* Exercise brief *
Restate the following entries exactly, including every line.

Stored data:
Start of Block

(** [d[k] = v] on a Python dictionary, kept as the list of its items in
    insertion order: a key that is already there keeps its place. *)
Fixpoint dict_set (k v : string) (d : list (string * string)) : list (string * string) :=
  match d with
  | [] => [(k, v)]
  | (k', v') :: rest =>
      if decide (k = k') then (k, v) :: rest else (k', v') :: dict_set k v rest
  end.

(** [d.get(k)] *)
Fixpoint dict_get (k : string) (d : list (string * string)) : option string :=
  match d with
  | [] => None
  | (k', v') :: rest => if decide (k = k') then Some v' else dict_get k rest
  end.

(** The comprehension
    [{df.key.to_list()[i]: df.value.to_list()[i] for i in range(len(...))}]. *)
Definition dict_of_rows (df : list Row) : list (string * string) :=
  fold_left (fun d row => dict_set (row_key row) (row_value row) d) df [].

(** The rows of a given scope, which is what [df.query] selects for a name
    that the query expression takes as it is. *)
Definition rows_of (name : string) (df : list Row) : list Row :=
  filter (fun row => row_scope row = name) df.

Module Bundle.
Section Bundle.
(** [df.query(f"locale == '{name}'")] and [df.query(f"username == '{name}'")],
    by the name. *)
Variable query : string -> list Row -> list Row.

Definition load_localization (csv : list Row) (locale : string)
    : list (string * string) :=
  let df := query locale csv in
  dict_of_rows df.

Definition load_rails (csv : list Row) (uname : string) : list (string * string) :=
  let df := query uname csv in
  let df := if decide (df = []) then query "datastax" csv else df in
  dict_of_rows df.
End Bundle.
End Bundle.

(** ** Vocabulary of the further properties *)

(** What the stream handler shows: after each token, the text so far followed
    by the cursor. *)
Fixpoint drafts (shown : string) (tokens : list string) : list string :=
  match tokens with
  | [] => []
  | token :: rest => ((shown +:+ token) +:+ cursor) :: drafts (shown +:+ token) rest
  end.

(** The tokens appended one after the other. *)
Definition appended (shown : string) (tokens : list string) : string :=
  fold_left String.append tokens shown.

(** The last row of a frame with a given key. *)
Definition last_with_key (k : string) (df : list Row) : option Row :=
  last (filter (fun row => row_key row = k) df).

(** The session carries the id [sid]. *)
Definition has_session_id (sid : string) (st : AppState) : Prop :=
  session_id (session st) = Some sid.

(** The session is [s]. *)
Definition session_is (s : SessionState) (st : AppState) : Prop :=
  session st = s.

(** The call empties a collection of the vector store. *)
Definition is_clear (c : Call) : bool :=
  match c with
  | collection_clear _ => true
  | _ => false
  end.

(** Run from [st], the step only adds calls to the log, none of which
    empties a collection. *)
Definition calm_at {A} (m : Script A) (st : AppState) : Prop :=
  ∃ calls, log (fst (m st)) = log st ++ calls
           ∧ Forall (fun c => is_clear c = false) calls.

Definition calm {A} (m : Script A) : Prop := ∀ st, calm_at m st.

(** What [check_password] shows after a failed attempt. *)
Definition login_error : Call := error "😕 User not known or password incorrect".

(** The event submits credentials that are in the table. *)
Definition accepted (table : gmap string string) (ev : UserEvent) : Prop :=
  ∃ u p, ev = SubmitCredentials u p ∧ table !! u = Some p.

(** Since [st0], nobody has been logged in, nothing but the login error has
    been shown or called, and the stores are untouched. *)
Definition gated (st0 st : AppState) : Prop :=
  password_correct (session st) ≠ Some true
  ∧ histories st = histories st0
  ∧ collections st = collections st0
  ∧ ∃ calls, log st = log st0 ++ calls ∧ Forall (fun c => c = login_error) calls.

(** Events that neither ask a question nor delete the context. *)
Definition leaves_messages (ev : UserEvent) : bool :=
  match ev with
  | SubmitQuestion q => String.eqb q ""
  | SubmitDeleteContext => false
  | _ => true
  end.

(** A world whose file system refuses the staging write. *)
Definition sample_env_disk_full : Env :=
  {| passwords := passwords sample_env;
     languages := languages sample_env;
     delete_option := delete_option sample_env;
     localization := localization sample_env;
     rails := rails sample_env;
     welcome_text := welcome_text sample_env;
     uuid4 := uuid4 sample_env;
     split_text := split_text sample_env;
     decode := decode sample_env;
     basename := basename sample_env;
     normpath := normpath sample_env;
     answer_search := answer_search sample_env;
     answer_model := answer_model sample_env;
     answer_history_read := answer_history_read sample_env;
     answer_staging := fun _ _ => Raised OSError;
     answer_pdf := answer_pdf sample_env;
     answer_construct := answer_construct sample_env |}.

(** A world whose PDF loader finds two pages. *)
Definition sample_pages : list Document :=
  [ {| page_content := "Refunds are processed within 14 days.";
       metadata := {[ "source" := "/tmp/x/policy.pdf"; "page" := "0" ]} |};
    {| page_content := "Contact support for exchanges.";
       metadata := {[ "source" := "/tmp/x/policy.pdf"; "page" := "1" ]} |} ].

Definition sample_env_pdf : Env :=
  {| passwords := passwords sample_env;
     languages := languages sample_env;
     delete_option := delete_option sample_env;
     localization := localization sample_env;
     rails := rails sample_env;
     welcome_text := welcome_text sample_env;
     uuid4 := uuid4 sample_env;
     split_text := split_text sample_env;
     decode := decode sample_env;
     basename := basename sample_env;
     normpath := normpath sample_env;
     answer_search := answer_search sample_env;
     answer_model := answer_model sample_env;
     answer_history_read := answer_history_read sample_env;
     answer_staging := answer_staging sample_env;
     answer_pdf := fun _ _ => Ok sample_pages;
     answer_construct := answer_construct sample_env |}.

Definition sample_localization_csv : list Row :=
  [ {| row_scope := "en"; row_key := "assistant_welcome"; row_value := "Welcome" |};
    {| row_scope := "nl"; row_key := "assistant_welcome"; row_value := "Welkom" |};
    {| row_scope := "en"; row_key := "sources_used"; row_value := "Sources used" |};
    {| row_scope := "en"; row_key := "assistant_welcome"; row_value := "Hello" |} ].

Definition sample_rails_csv : list Row :=
  [ {| row_scope := "datastax"; row_key := "1"; row_value := "What is Astra DB?" |};
    {| row_scope := "alice"; row_key := "1"; row_value := "What is the refund policy?" |};
    {| row_scope := "datastax"; row_key := "2"; row_value := "What is a vector?" |};
    {| row_scope := "alice"; row_key := "1"; row_value := "How do I get a refund?" |};
    {| row_scope := "alice"; row_key := "2"; row_value := "Whom do I call?" |} ].

(** * Properties *)

(** ** Authentication *)

Lemma compare_digest_ascii a b :
  is_ascii a = true -> is_ascii b = true ->
  compare_digest a b = Ok (String.eqb a b).
Proof. intros Ha Hb. unfold compare_digest. by rewrite Ha, Hb. Qed.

End of Block

* Exercise solution *
(** [d[k] = v] on a Python dictionary, kept as the list of its items in
    insertion order: a key that is already there keeps its place. *)
Fixpoint dict_set (k v : string) (d : list (string * string)) : list (string * string) :=
  match d with
  | [] => [(k, v)]
  | (k', v') :: rest =>
      if decide (k = k') then (k, v) :: rest else (k', v') :: dict_set k v rest
  end.

(** [d.get(k)] *)
Fixpoint dict_get (k : string) (d : list (string * string)) : option string :=
  match d with
  | [] => None
  | (k', v') :: rest => if decide (k = k') then Some v' else dict_get k rest
  end.

(** The comprehension
    [{df.key.to_list()[i]: df.value.to_list()[i] for i in range(len(...))}]. *)
Definition dict_of_rows (df : list Row) : list (string * string) :=
  fold_left (fun d row => dict_set (row_key row) (row_value row) d) df [].

(** The rows of a given scope, which is what [df.query] selects for a name
    that the query expression takes as it is. *)
Definition rows_of (name : string) (df : list Row) : list Row :=
  filter (fun row => row_scope row = name) df.

Module Bundle.
Section Bundle.
(** [df.query(f"locale == '{name}'")] and [df.query(f"username == '{name}'")],
    by the name. *)
Variable query : string -> list Row -> list Row.

Definition load_localization (csv : list Row) (locale : string)
    : list (string * string) :=
  let df := query locale csv in
  dict_of_rows df.

Definition load_rails (csv : list Row) (uname : string) : list (string * string) :=
  let df := query uname csv in
  let df := if decide (df = []) then query "datastax" csv else df in
  dict_of_rows df.
End Bundle.
End Bundle.

(** ** Vocabulary of the further properties *)

(** What the stream handler shows: after each token, the text so far followed
    by the cursor. *)
Fixpoint drafts (shown : string) (tokens : list string) : list string :=
  match tokens with
  | [] => []
  | token :: rest => ((shown +:+ token) +:+ cursor) :: drafts (shown +:+ token) rest
  end.

(** The tokens appended one after the other. *)
Definition appended (shown : string) (tokens : list string) : string :=
  fold_left String.append tokens shown.

(** The last row of a frame with a given key. *)
Definition last_with_key (k : string) (df : list Row) : option Row :=
  last (filter (fun row => row_key row = k) df).

(** The session carries the id [sid]. *)
Definition has_session_id (sid : string) (st : AppState) : Prop :=
  session_id (session st) = Some sid.

(** The session is [s]. *)
Definition session_is (s : SessionState) (st : AppState) : Prop :=
  session st = s.

(** The call empties a collection of the vector store. *)
Definition is_clear (c : Call) : bool :=
  match c with
  | collection_clear _ => true
  | _ => false
  end.

(** Run from [st], the step only adds calls to the log, none of which
    empties a collection. *)
Definition calm_at {A} (m : Script A) (st : AppState) : Prop :=
  ∃ calls, log (fst (m st)) = log st ++ calls
           ∧ Forall (fun c => is_clear c = false) calls.

Definition calm {A} (m : Script A) : Prop := ∀ st, calm_at m st.

(** What [check_password] shows after a failed attempt. *)
Definition login_error : Call := error "😕 User not known or password incorrect".

(** The event submits credentials that are in the table. *)
Definition accepted (table : gmap string string) (ev : UserEvent) : Prop :=
  ∃ u p, ev = SubmitCredentials u p ∧ table !! u = Some p.

(** Since [st0], nobody has been logged in, nothing but the login error has
    been shown or called, and the stores are untouched. *)
Definition gated (st0 st : AppState) : Prop :=
  password_correct (session st) ≠ Some true
  ∧ histories st = histories st0
  ∧ collections st = collections st0
  ∧ ∃ calls, log st = log st0 ++ calls ∧ Forall (fun c => c = login_error) calls.

(** Events that neither ask a question nor delete the context. *)
Definition leaves_messages (ev : UserEvent) : bool :=
  match ev with
  | SubmitQuestion q => String.eqb q ""
  | SubmitDeleteContext => false
  | _ => true
  end.

(** A world whose file system refuses the staging write. *)
Definition sample_env_disk_full : Env :=
  {| passwords := passwords sample_env;
     languages := languages sample_env;
     delete_option := delete_option sample_env;
     localization := localization sample_env;
     rails := rails sample_env;
     welcome_text := welcome_text sample_env;
     uuid4 := uuid4 sample_env;
     split_text := split_text sample_env;
     decode := decode sample_env;
     basename := basename sample_env;
     normpath := normpath sample_env;
     answer_search := answer_search sample_env;
     answer_model := answer_model sample_env;
     answer_history_read := answer_history_read sample_env;
     answer_staging := fun _ _ => Raised OSError;
     answer_pdf := answer_pdf sample_env;
     answer_construct := answer_construct sample_env |}.

(** A world whose PDF loader finds two pages. *)
Definition sample_pages : list Document :=
  [ {| page_content := "Refunds are processed within 14 days.";
       metadata := {[ "source" := "/tmp/x/policy.pdf"; "page" := "0" ]} |};
    {| page_content := "Contact support for exchanges.";
       metadata := {[ "source" := "/tmp/x/policy.pdf"; "page" := "1" ]} |} ].

Definition sample_env_pdf : Env :=
  {| passwords := passwords sample_env;
     languages := languages sample_env;
     delete_option := delete_option sample_env;
     localization := localization sample_env;
     rails := rails sample_env;
     welcome_text := welcome_text sample_env;
     uuid4 := uuid4 sample_env;
     split_text := split_text sample_env;
     decode := decode sample_env;
     basename := basename sample_env;
     normpath := normpath sample_env;
     answer_search := answer_search sample_env;
     answer_model := answer_model sample_env;
     answer_history_read := answer_history_read sample_env;
     answer_staging := answer_staging sample_env;
     answer_pdf := fun _ _ => Ok sample_pages;
     answer_construct := answer_construct sample_env |}.

Definition sample_localization_csv : list Row :=
  [ {| row_scope := "en"; row_key := "assistant_welcome"; row_value := "Welcome" |};
    {| row_scope := "nl"; row_key := "assistant_welcome"; row_value := "Welkom" |};
    {| row_scope := "en"; row_key := "sources_used"; row_value := "Sources used" |};
    {| row_scope := "en"; row_key := "assistant_welcome"; row_value := "Hello" |} ].

Definition sample_rails_csv : list Row :=
  [ {| row_scope := "datastax"; row_key := "1"; row_value := "What is Astra DB?" |};
    {| row_scope := "alice"; row_key := "1"; row_value := "What is the refund policy?" |};
    {| row_scope := "datastax"; row_key := "2"; row_value := "What is a vector?" |};
    {| row_scope := "alice"; row_key := "1"; row_value := "How do I get a refund?" |};
    {| row_scope := "alice"; row_key := "2"; row_value := "Whom do I call?" |} ].

(** * Properties *)

(** ** Authentication *)

Lemma compare_digest_ascii a b :
  is_ascii a = true -> is_ascii b = true ->
  compare_digest a b = Ok (String.eqb a b).
Proof. intros Ha Hb. unfold compare_digest. by rewrite Ha, Hb. Qed.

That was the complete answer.